Pour résumer la chose en une phrase : Marco Polo créa la légende, Vladimir Bartol l'amplifia à travers le roman éponyme et Assasin's Creed la popularisa, en s'attachant essentiellement aux assassins en eux-mêmes. Vous allez me dire, pour un jeu vidéo, c'est plus fun de jouer du poignard à travers un type surpuissant face à une intelligence artificielle assez stupide. Alamut ne se contente pas de se focaliser sur les assassins. C'est même, comme la citation le montre plus haut beaucoup plus complexe, et visionnaire en quelque sorte de ce que l'on peut voir aujourd'hui.

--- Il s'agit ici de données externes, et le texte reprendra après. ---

(* ===== verification/Tracing.v ===== *)
(** * What the process asks of its host, and [internal/util/tracing/tracing.go]

    The calls that starting the server makes: the environment, files, keys, the
    network, what is registered with the server and the goroutines it starts
    ([Os]); and whether the process is traced, and where to ([Tracing]). *)

From Stdlib Require Import Ascii String.
From stdpp Require Import base gmap strings list fin_maps option.
From Stdlib Require Import ZArith Lia.
From S2P Require Import Prelude Effects GoStrings.

Module Os.

Inductive exporter_kind := ToStdout | ToGrpc (endpoint : string).

(** What is registered with the grpc server. *)
Inductive service :=
  | ProducerServer (tlsSkipVerify : bool)
  | ConsumerServer (tlsSkipVerify : bool)
  | HealthzServer
  | HealthServer
  | Reflection.

(** The goroutines that serving starts. *)
Inductive routine :=
  | StopOnInterrupt
  | MonitorHPA (hpaName : string)
  | MonitorHealthChan
  | GrpcServe
  | MetricsServe
  | StartClientCull
  | MuxServe.

(** An error of serving, [*net.OpError] or another. *)
Inductive serve_error := NetOpError (s : string) | OtherError (s : string).

(** [OsServeEnds] waits until the context ends or the multiplexer has stopped.
    Files are created under their cleaned path. *)
Inductive os_call :=
  | OsGetenv (key : string)
  | OsNewExporter (k : exporter_kind)
  | OsShutdownTracer
  | OsListen (network address : string)
  | OsLoadX509KeyPair (certFile certKey : string)
  | OsRegister (s : service)
  | OsGo (r : routine)
  | OsServeEnds
  | OsMuxClose
  | OsCreate (path : string)
  | OsClose (path : string)
  | OsStartCPUProfile (path : string)
  | OsStopCPUProfile
  | OsWriteHeapProfile (path : string).

Definition os_reply (c : os_call) : Type :=
  match c with
  | OsGetenv _ => string
  | OsServeEnds => () + option serve_error
  | OsRegister _ | OsGo _ | OsMuxClose | OsClose _ | OsStopCPUProfile => ()
  | _ => error
  end.

Definition Os : Interface := {| icall := os_call; ireply := os_reply |}.

(** The state is [tracingEnabled], the variable of the package. *)
Abbreviation os_world E := (Effects.world Os E bool).

Section os.
Context {E : Type} `{Oracle Os E}.
Abbreviation oprog := (prog (os_world E)).

Definition os (c : os_call) : oprog (os_reply c) := ext (I := Os) c.

(** A host that answers every call, and the same call always in the same way. *)
Class Steady (f : ∀ c, os_reply c) := steady : ∀ c e, answer (I := Os) c e = (Ret (f c), e).

(** [gives m x]: on such a host [m] always returns [x]. *)
Definition gives {A} (m : oprog A) (x : A) : Prop := ∀ w, ∃ w', m w = (Ret x, w').

Section gives.
Context `{!Steady f}.

Lemma gives_os c : gives (os c) (f c).
Proof. intros w. unfold os, ext. rewrite steady. by eexists. Qed.

Lemma gives_unit (m : oprog ()) x : gives m x → gives m ().
Proof. by destruct x. Qed.

Lemma gives_ret {A} (x : A) : gives (mret x) x.
Proof. intros w. by eexists. Qed.

Lemma gives_writes g : gives (writes g) ().
Proof. intros w. by eexists. Qed.

Lemma gives_bind {A B} (m : oprog A) (k : A → oprog B) x y : gives m x → gives (k x) y → gives (m ≫= k) y.
Proof.
  intros Hm Hk w. destruct (Hm w) as [w1 Hw]. destruct (Hk w1) as [w2 Hw2]. exists w2.
  unfold mbind, prog_bind. by rewrite Hw.
Qed.

Lemma gives_for_each {A} (l : list A) body : (∀ x, gives (body x) ()) → gives (for_each l body) ().
Proof.
  intros Hb. induction l as [|x l IH]; cbn; [apply gives_ret|]. by apply (gives_bind _ _ ()); [apply Hb|].
Qed.

Lemma gives_defer {A} (m : oprog A) d x : gives m x → gives d () → gives (defer m d) x.
Proof.
  intros Hm Hd w. destruct (Hm w) as [w1 Hw]. destruct (Hd w1) as [w2 Hw2]. exists w2.
  unfold defer. by rewrite Hw, Hw2.
Qed.

End gives.
End os.

(** One step of a program on a steady host. *)
Ltac gives_call :=
  match goal with
  | |- gives ?m _ =>
      match m with
      | os ?c => first [exact (gives_os c) | exact (gives_unit _ _ (gives_os c))]
      | mret _ => apply gives_ret
      | writes _ => apply gives_writes
      end
  end.
Ltac gives_step := cbn beta iota; first [gives_call | eapply gives_bind; [gives_call|cbn beta iota]].

End Os.

Module Tracing.
Import Os.

Definition EnvOtelSdkDisabled : string := "OTEL_SDK_DISABLED".
Definition EnvTelemetryExporter : string := "ARKE_TELEMETRY_EXPORTER".
Definition EnvOtelExporterOtlpEndpoint : string := "OTEL_EXPORTER_OTLP_ENDPOINT".

(** Tracing is on unless the variable is a word for true. *)
Definition telemetry_enabled (e : string) : bool :=
  if String.eqb e "" then true
  else match parse_bool e with Some disabled => negb disabled | None => true end.

Section tracing.
Context {E : Type} `{Oracle Os E}.
Abbreviation oprog := (prog (os_world E)).

Definition getTelemetryCollectorAddress : oprog string :=
  addr ← os (OsGetenv EnvOtelExporterOtlpEndpoint);
  mret (if String.eqb addr "" then "localhost:4317"%string else addr).

Definition getTelemetryEnabled : oprog bool :=
  e ← os (OsGetenv EnvOtelSdkDisabled);
  writes (λ _, telemetry_enabled e);;
  mret (telemetry_enabled e).

Definition Enabled : oprog bool := reads (λ b, b).

(** Whether there is a provider, and an error. *)
Definition InitTracerProvider : oprog (bool * error) :=
  enabled ← getTelemetryEnabled;
  if (enabled : bool) then
    kind ← os (OsGetenv EnvTelemetryExporter);
    err ← (if String.eqb kind "stdout" then os (OsNewExporter ToStdout)
           else
             otelAddr ← getTelemetryCollectorAddress;
             os (OsNewExporter (ToGrpc otelAddr)));
    match (err : error) with
    | Some e => mret (false, Some e)
    | None => mret (true, None)
    end
  else mret (false, None).

(** ** Properties *)

(** A server whose environment says nothing about tracing is traced. *)
Lemma traced_by_default : telemetry_enabled "" = true.
Proof. done. Qed.

Section steady.
Context `{!Steady f}.

(** The exporter the environment asks for. *)
Definition exporter : exporter_kind :=
  if String.eqb (f (OsGetenv EnvTelemetryExporter)) "stdout" then ToStdout
  else ToGrpc (if String.eqb (f (OsGetenv EnvOtelExporterOtlpEndpoint)) "" then "localhost:4317"%string
               else f (OsGetenv EnvOtelExporterOtlpEndpoint)).

Definition traced : bool := telemetry_enabled (f (OsGetenv EnvOtelSdkDisabled)).

(** What comes out. *)
Lemma init_tracer_gives :
  gives InitTracerProvider
    (if traced then (match f (OsNewExporter exporter) with None => true | Some _ => false end,
                     f (OsNewExporter exporter))
     else (false, None)).
Proof.
  unfold InitTracerProvider. eapply gives_bind.
  { unfold getTelemetryEnabled. do 3 gives_step. }
  fold traced. destruct traced; [|gives_step]. gives_step. unfold exporter.
  destruct (String.eqb _ "stdout").
  - gives_step. destruct (f (OsNewExporter _)); gives_step.
  - eapply gives_bind; [eapply gives_bind; [unfold getTelemetryCollectorAddress; do 2 gives_step|gives_step]|].
    destruct (f (OsNewExporter _)); gives_step.
Qed.

End steady.
End tracing.
End Tracing.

En 1092 donc. Le lecteur suit dès l'ouverture du roman deux groupes distincts à la forteresse d'Alamut : une jeune fille, Halima, ancienne esclave rachetée et placée parmi d'autres filles toutes aussi jolies les unes que les autres qui suivent de jour en jour différents cours visant à faire d'elles des parfaites concubines de harem. Cours de musique, de versification, de séduction, de couture, et autres. L'autre groupe, composé exclusivement de garçons voit l'arrivée d'un nouveau venu, Ibn Tahir, dont le père rattaché idéologiquement à la doctrine ismaëlienne a choisi d'envoyer son fils à la forteresse pour faire de lui un homme. Ici, la vie se veut plus dure, le but étant de faire de ces jeunes hommes des fedayin, à terme, de véritables assassins pour une noble cause, celle de la "vraie" doctrine, des "vrais" croyants, des "vrais" tout ce que vous voulez. Apprentissage du Coran, cours où chacun doit être capable de retenir sa respiration au point de s'évanouir, et s'il le faut, de mourir sur commande. Parce qu'il s'agit bien de ce que recherche le dirigeant d'Alamut, au dessus de ces deux groupes : créer des hommes capables de mourir sur commande pour une cause dont ils ne comprennent finalement pas les fondements autres que ceux illusoires qu'on veut bien leur laisser, et si possible, mourir, avec le sourire aux lèvres, à l'idée de la promise d'un paradis peuplé de jeunes femmes se donnant toutes entières.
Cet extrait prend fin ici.